2. Legal effects of recognition in English Law
The City of Berne v Bank of England case of 1804 (Harris 169 &172) is a traditional authority for the proposition that unrecognised states have no legal personality in English law.They cannot sue (or be sued). Their acts cannot be given effect in English courts (Luther v Sagor [1921] 1 KB 456; the Court of Appeal, [1921] 3 KB 532, reversed this decision because the UK then recognised the Soviet government as the de facto government of Russia). Finally, the unrecognised state cannot claim sovereign immunity.
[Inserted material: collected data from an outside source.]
(* ===== verification/FsAbs.v ===== *)
(** * From the disk to the abstract file system

    The representation invariant [well_formed] of the volumes that the kernel
    itself writes, the abstraction function [abstract] that reads an abstract
    file system off such a volume, and the proof that resolving paths and
    reading files on the disk is resolving and reading in the abstract state. *)

From S2P Require Import Prelude Machine Str Volume DirEntry Names DirSpec Path Stability.
From S2P Require Import FileOps FileOpsSpec WriteSpec FsModel.

(** ** Names *)

(** The short names of plain entries: eleven bytes that are the 8.3 form of a
    name in upper case. *)
Definition sfn_canonical (base ext : str) : Prop :=
  sfn_parts base ext ∧ no_lower base ∧ no_lower ext.

Lemma pad_take k l : pad k (take k l) = pad k l.
Proof. rw /pad take_take Nat.min_id length_take. do 2 f_equal. lia. Qed.

Lemma sfn_bytes_take b x : sfn_bytes (take 8 b) (take 3 x) = sfn_bytes b x.
Proof. by rw /sfn_bytes !pad_take. Qed.

Lemma ascii_upper_idem b : ascii_upper (ascii_upper b) = ascii_upper b.
Proof.
  rw /ascii_upper /between.
  destruct (Z.leb_spec 97 b), (Z.leb_spec b 122) => /=; try done;
    destruct (Z.leb_spec 97 b), (Z.leb_spec b 122) => //=; try lia.
  destruct (Z.leb_spec 97 (b - 32)) => //=. lia.
Qed.

Lemma no_lower_upper s : no_lower (ascii_upper <$> s).
Proof. apply Forall_fmap, Forall_true => b. apply ascii_upper_idem. Qed.

Section names.
Context `{UnicodeCase}.

(** A part of a printable name: no separators left. *)
Lemma name_part name p :
  Forall name_char name → p ∈ split_on dot name → Forall sfn_char p.
Proof.
  move=> /(split_on_Forall _ dot) Hn Hp. have Hd := split_on_no_sep dot name.
  rw !Forall_forall in Hn Hd. have {}Hn := Hn p Hp. have {}Hd := Hd p Hp.
  rw !Forall_forall in Hn |- *. move=> b Hb. destruct (Hn b Hb). split; [done|]. split; [|done].
  by move=> E; subst b.
Qed.

Lemma sfn_upper p : Forall sfn_char p → to_uppercase p = ascii_upper <$> p.
Proof.
  move=> Hp. apply to_uppercase_ascii. eapply Forall_impl; [done|apply sfn_char_ascii].
Qed.

Lemma canonical_upper k base :
  Forall sfn_char base →
  Forall sfn_char (take k (ascii_upper <$> base)) ∧ no_lower (take k (ascii_upper <$> base)).
Proof.
  move=> Hb. split; apply Forall_take; [|apply no_lower_upper].
  apply Forall_fmap. eapply Forall_impl; [done|apply sfn_char_upper].
Qed.

(** [canon] is what [format_to_8_3] writes into an entry. *)
Lemma format_canon name : Forall name_char name →
  match canon name with
  | None => format_to_8_3 name = Done (Err (lit "Invalid name"))
  | Some s => ∃ b x, sfn_canonical b x ∧ s = sfn_text b x
      ∧ format_to_8_3 name = Done (Ok (sfn_bytes b x))
  end.
Proof.
  move=> Hn. have Hp := name_part name _ Hn. rw format_to_8_3_eq /canon /format_parts.
  case E: (split_on dot name) => [//|[|b0 base] rest] //.
  rw E in Hp. have Hb : Forall sfn_char (b0 :: base) by apply Hp, list_elem_of_here.
  have Hx : Forall sfn_char (default [] (head rest)).
  { case: rest E Hp => [|x rest] E Hp; [constructor|]. apply Hp. set_solver. }
  destruct (canonical_upper 8 _ Hb) as [Cb Lb]. destruct (canonical_upper 3 _ Hx) as [Cx Lx].
  eexists _, _. split; [|split; [done|]].
  - split; [|done]. split; [|len|done..]. rw zlen_take zlen_fmap zlen_cons. have ? := zlen_nonneg base. lia.
  - rw sfn_bytes_take sfn_upper //. do 3 f_equal.
    clear -Hx. case: rest Hx => [|x rest] //= Hx. by rw sfn_upper.
Qed.

Lemma format_sfn_canonical b x :
  sfn_canonical b x → format_to_8_3 (sfn_text b x) = Done (Ok (sfn_bytes b x)).
Proof.
  move=> [Hp [Hb Hx]]. rw format_to_8_3_eq format_parts_sfn //.
  by rw (proj2 (fmap_ascii_upper_id b) Hb) (proj2 (fmap_ascii_upper_id x) Hx).
Qed.

Lemma sfn_text_inj b x b' x' :
  sfn_canonical b x → sfn_canonical b' x' → sfn_text b x = sfn_text b' x' →
  sfn_bytes b x = sfn_bytes b' x'.
Proof.
  move=> /format_sfn_canonical H1 /format_sfn_canonical H2 E. rw E in H1. congruence.
Qed.
End names.

Lemma sfn_text_dots b x :
  sfn_parts b x → sfn_text b x ≠ lit "." ∧ sfn_text b x ≠ lit "..".
Proof.
  move=> [Hl _ Hb _]. case: b Hl Hb => [|c b] Hl Hb; [rw zlen_nil in Hl; lia|].
  apply Forall_cons in Hb as [[_ [Hc _]] _]. rw /sfn_text.
  split; case: (is_empty x); move=> E; injection E as E _; by subst c.
Qed.

Lemma startable_sfn b x : sfn_parts b x → startable (sfn_bytes b x).
Proof.
  move=> [Hl _ Hb Hx].
  have Hy : ∀ l, Forall sfn_char l → bytes l.
  { move=> l ?. eapply Forall_impl; [done|]. rw /sfn_char. lia. }
  split; [apply zlen_sfn_bytes|]. split.
  { apply Forall_app; split; apply bytes_pad; auto. }
  case: b Hl Hb => [|c b] Hl Hb; [rw zlen_nil in Hl; lia|].
  apply Forall_cons in Hb as [[? _] _]. rw /sfn_bytes /pad. cbn [take app byte_at lookup list_lookup].
  rw /byte_at /=. lia.
Qed.

(** ** The abstraction function *)

(** The clusters of a chain, at most [k] of them. *)
Fixpoint chain (k : nat) (fs : Fat32FileSystem) (c : Z) : list Z :=
  match k with
  | O => []
  | S k => c :: if 0x0FFFFFF8 <=? fat_get fs c then [] else chain k fs (fat_get fs c)
  end.

Definition is_dots (f : FileInfo) : Prop := fi_name f = lit "." ∨ fi_name f = lit "..".

#[global] Instance is_dots_dec f : Decision (is_dots f).
Proof. unfold is_dots. apply _. Defined.

Section abstraction.
Context `{Profile} (fs : Fat32FileSystem) (n : Z).

Definition listing (c : Z) : list FileInfo :=
  match list_directory_entries fs c with Done files => files | _ => [] end.

(** The entries of a directory other than [.] and [..]. *)
Definition children (c : Z) : list FileInfo := filter (λ f, ¬ is_dots f) (listing c).

Definition clusters (f : FileInfo) : list Z := chain (Z.to_nat n) fs (start_cluster f).

Definition content (f : FileInfo) : list Z :=
  take (Z.to_nat (fi_size f)) (concat (cluster_data fs <$> clusters f)).

Definition node_of (f : FileInfo) : node :=
  if is_directory f then NDir (start_cluster f) else NFile (start_cluster f) (content f).

Definition link_of (f : FileInfo) : link := mkLink (fi_name f) (node_of f).

Definition dir_of (c : Z) : dir :=
  mkDir (match find_parent_cluster fs c with Done p => p | _ => None end)
    (link_of <$> children c)
    (length (filter free_slot (chunks_exact 32 (cluster_data fs c)))).

(** The clusters that [allocate_cluster] can hand out. *)
Definition free_clusters : list Z :=
  filter (λ c, fat_get fs c = 0) (seqZ 2 (Z.min n 49998)).

Definition abstract (D : gset Z) : afs :=
  mkAfs (root_cluster fs) (cluster_size fs) (length free_clusters)
    (set_to_map (λ c, (c, dir_of c)) D).

(** The clusters of the plain files that a directory lists. *)
Definition file_clusters (c : Z) : list Z :=
  filter (λ f, is_directory f = false) (children c) ≫= clusters.

(** All clusters in use: directories and files. *)
Definition owned (D : gset Z) : list Z := elements D ++ (elements D ≫= file_clusters).

Lemma dirs_lookup (D : gset Z) (c : Z) :
  a_dirs (abstract D) !! c = if bool_decide (c ∈ D) then Some (dir_of c) else None.
Proof.
  case_bool_decide as Hc.
  - apply lookup_set_to_map; [naive_solver|]. by exists c.
  - apply eq_None_not_Some => -[d /lookup_set_to_map E].
    destruct E as [y [? [= -> ?]]]; [naive_solver|done].
Qed.

Lemma dirs_in D c d : a_dirs (abstract D) !! c = Some d ↔ c ∈ D ∧ d = dir_of c.
Proof. rw dirs_lookup. case_bool_decide; naive_solver. Qed.

Lemma chain_fat k c cs : fat_chain fs n c cs → (length cs <= k)%nat → chain k fs c = cs.
Proof.
  move=> Hch. elim: Hch k => {c cs} [c ??|c cs ??? IH] [|k] /= Hk; try lia; ztrue; [done|].
  rw IH //. lia.
Qed.

Lemma clusters_chain f cs : fat_chain fs n (start_cluster f) cs → clusters f = cs.
Proof. move=> Hch. apply chain_fat; [done|by eapply fat_chain_length]. Qed.

Lemma find_link_named name files : name ≠ lit "." → name ≠ lit ".." →
  find_link name (link_of <$> filter (λ f, ¬ is_dots f) files) = node_of <$> find_named name files.
Proof.
  move=> H1 H2. elim: files => [|f files IH] //. rw find_named_cons filter_cons. case_decide as Hd.
  - rw fmap_cons /= . case_bool_decide; [done|exact IH].
  - rw IH bool_decide_eq_false_2 //. move=> E. rw /is_dots E in Hd. naive_solver.
Qed.
End abstraction.

(** ** The representation invariant *)

(** The records of a directory of this kernel: deleted slots, plain short
    entries, and the two links of a directory to itself and its parent. *)
Definition plain_record (r : record) : Prop :=
  match r with
  | Deleted _ => True
  | Long _ _ => False
  | Short e =>
      is_label e = false
      ∧ (sub 0 11 e = lit ".          " ∨ sub 0 11 e = lit "..         "
         ∨ ∃ b x, sfn_canonical b x ∧ sub 0 11 e = sfn_bytes b x)
  end.

(** A directory of plain records with nothing behind its end. *)
Definition plain_directory (fs : Fat32FileSystem) (c : Z) (rs : list record)
    (tail : list (list Z)) : Prop :=
  directory fs c rs tail ∧ Forall plain_record rs ∧ Forall (λ e, byte_at e 0 = 0x00) tail.

Record well_formed `{Profile} (fs : Fat32FileSystem) (n : Z) (D : gset Z) : Prop := {
  wf_volume : volume fs n;
  wf_tree : tree fs n D;
  wf_dir : ∀ c, c ∈ D → ∃ rs tail, plain_directory fs c rs tail;
  wf_used : ∀ c, c ∈ D → fat_get fs c ≠ 0;
  wf_file : ∀ c f, c ∈ D → f ∈ children fs c → is_directory f = false →
    ∃ cs, fat_chain fs n (start_cluster f) cs;
  wf_owned : NoDup (owned fs n D);
}.

Section reading.
Context `{Profile} (fs : Fat32FileSystem) (n : Z) (D : gset Z) (W : well_formed fs n D).

Abbreviation A := (abstract fs n D).

Lemma listing_done c : c ∈ D → list_directory_entries fs c = Done (listing fs c).
Proof.
  move=> Hc. destruct W as [V T _ _ _ _].
  destruct (listing_total fs n c V (tree_valid _ _ _ T c Hc)) as [l [El _]]. by rw /listing El.
Qed.

Lemma parent_done c : c ∈ D → find_parent_cluster fs c = Done (ad_parent (dir_of fs n c)).
Proof.
  move=> Hc. destruct W as [V T _ _ _ _]. cbn [ad_parent dir_of].
  by destruct (find_parent_ok fs n D V T c Hc) as [r [-> _]].
Qed.

(** Following a path in the abstract state is following it on the disk. *)
Lemma walk_follow parts c : c ∈ D →
  ∃ r, walk_parts fs parts c = Done r ∧ follow A parts c = node_of fs n <$> r.
Proof.
  have [V T _ _ _ _] := W.
  elim: parts c => [|part rest IH] c Hc; [by exists None|]. cbn [walk_parts follow].
  rw listing_done // bind_Done. case_bool_decide as H1; [by apply IH|].
  rw dirs_lookup (bool_decide_eq_true_2 (c ∈ D)) // /component parent_done //.
  cbn [mbind option_bind].
  case_bool_decide as H2.
  - destruct (find_parent_ok fs n D V T c Hc) as [r [E Hr]].
    rw parent_done // in E. injection E as E. cbn [ad_parent dir_of] in E |- *. rw E.
    case: r {E} Hr => [d|] Hr; [|by exists None]. cbn.
    case: (is_empty rest); [by eexists|]. by apply IH, Hr.
  - rw find_link_named //. case Ef: (find_named part (listing fs c)) => [f|]; [|by exists None].
    cbn. case: (is_empty rest); [by exists (Some f)|]. rw /node_of.
    case Ed: (is_directory f); [|by exists None]. apply IH.
    apply find_named_Some in Ef as [Hf En].
    eapply (tree_child _ _ _ T c _ f Hc (listing_done c Hc)); [done..| |]; congruence.
Qed.

Lemma parse_resolve path cur : (∀ c, cur = Some c → c ∈ D) →
  ∃ r, parse_path fs path cur = Done r ∧ resolve A path cur = node_of fs n <$> r.
Proof.
  move=> Hcur. have [V T _ _ _ _] := W. rw /parse_path /resolve. cbn [a_root abstract].
  apply walk_follow. case: (_ || _); [apply T|].
  case: cur Hcur => [c|] Hcur /=; [by apply Hcur|apply T].
Qed.

Lemma children_in c f : f ∈ children fs c → f ∈ listing fs c ∧ ¬ is_dots f.
Proof. rw /children => /list_elem_of_filter [? ?]. done. Qed.

(** A plain file that a path leads to is listed in some directory. *)
Lemma walk_file parts c f : c ∈ D → walk_parts fs parts c = Done (Some f) →
  is_directory f = false → ∃ d, d ∈ D ∧ f ∈ children fs d.
Proof.
  have [V T _ _ _ _] := W.
  elim: parts c => [|part rest IH] c Hc //. cbn [walk_parts]. rw listing_done // bind_Done.
  case_bool_decide as H1; [by apply IH|]. case_bool_decide as H2.
  - destruct (find_parent_ok fs n D V T c Hc) as [[d|] [E Hr]]; rw E bind_Done //.
    case: (is_empty rest); [by move=> [<-]|]. by apply IH, Hr.
  - case Ef: (find_named part (listing fs c)) => [g|] //.
    apply find_named_Some in Ef as [Hg En].
    case: (is_empty rest).
    { move=> [<-] _. exists c. split; [done|]. apply list_elem_of_filter. split; [|done].
      rw /is_dots En. naive_solver. }
    case Ed: (is_directory g) => //=. apply IH.
    eapply (tree_child _ _ _ T c _ g Hc (listing_done c Hc)); [done..| |]; congruence.
Qed.

Lemma parse_file path cur f : (∀ c, cur = Some c → c ∈ D) →
  parse_path fs path cur = Done (Some f) → is_directory f = false →
  ∃ d, d ∈ D ∧ f ∈ children fs d.
Proof.
  move=> Hcur. have [V T _ _ _ _] := W. apply walk_file. case: (_ || _); [apply T|].
  case: cur Hcur => [c|] Hcur /=; [by apply Hcur|apply T].
Qed.

(** Reading a file on the disk is reading it in the abstract state. *)
Lemma read_fetch path cur : (∀ c, cur = Some c → c ∈ D) →
  read_file (Z.to_nat n) fs path cur = Done (fetch A path cur).
Proof.
  move=> Hcur. have [V T _ _ HF _] := W. destruct (parse_resolve path cur Hcur) as [r [E Er]].
  rw /fetch Er. case: r E {Er} => [f|] E; [|by rw /read_file E]. cbn. rw /node_of.
  case Ed: (is_directory f); [by rw /read_file E bind_Done Ed|].
  destruct (parse_file path cur f Hcur E Ed) as [d [Hd Hf]].
  destruct (HF d f Hd Hf Ed) as [cs Hch].
  rw (read_file_chain fs n path cur f cs V E Ed Hch) /content (clusters_chain _ _ _ _ Hch).
  by case: (from_utf8 _).
Qed.
End reading.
These rules apply, mutatis mutandis, to recognition of governments. ‘One-voice’ doctrine permeates this area: the executive and the courts should not contradict each other (see Lord Atkin in The Arantzazu Mendi, [1939] AC 256 at 264).
The distinction between effects of de facto recognition and de jure recognition has been at the heart of various cases. See Luther v Sagor, The Arantzazu Mendi, and Haile Selassie v Cable and Wireless [1939] 1 Ch. 182 (Gdynia Ameryka Linie v Boguslawski [1953] AC 11).
Some specific issues are:
1. Concept of ‘delegated authority’. In Carl Zeiss Stiftung v Rayner and Keeler Ltd (No. 2) [1967] 1 AC 853, an act of the German Democratic Republic was given effect despite lack of recognition, because the GDR was found to exercise powers delegated by the Soviet Union. In Gur Corporation v Trust Bank of Africa Ltd [1987] QB 599, the Court of Appeal applied the concept of ‘delegated authority’ to allow locus standi to the unrecognised Republic of Ciskei.
2. Following the 1980 Carrington statement, courts have had to play an even more important role than in the past in matters related to the recognition of governments. Republic of Somalia v Woodhouse Drake and Carey [1993] QB 54 (and Sierra Leone Telecommunications v Barclays Bank [1998] 2 All ER 821). NB the Carrington statement does not apply to states.
3. Should English courts give effect to the day-to-day acts of an unrecognised entity? See dicta in Carl Zeiss Stiftung (Lord Wilberforce and Lord Reid) and in Hesperides Hotel v Aegean Turkish Holidays Ltd [1979] AC 508 (Lord Denning), but Adams v Adams [1970] 3 All ER 572. See also the Foreign Corporations Act 1991 on the legal personality of corporations incorporated in the territory of entities not recognised as states in the UK (Caglar v Billingham, 108 ILR 510).
4. Construction of the terms ‘state’ and ‘government’ in contracts and legislation. Luigi Monta v Cechofracht [1956] 2 QB 552; Reel v Holder [1981] 1 WLR 1226 (CA); Re Al Fin Corporation’s Patent [1970] Ch. 160; Caglar v Billingham.
Further reading:Talmon, Recognition of Governments in International Law (1998)
Warbrick, ‘States and Recognition in International Law’, in Evans International Law (2003).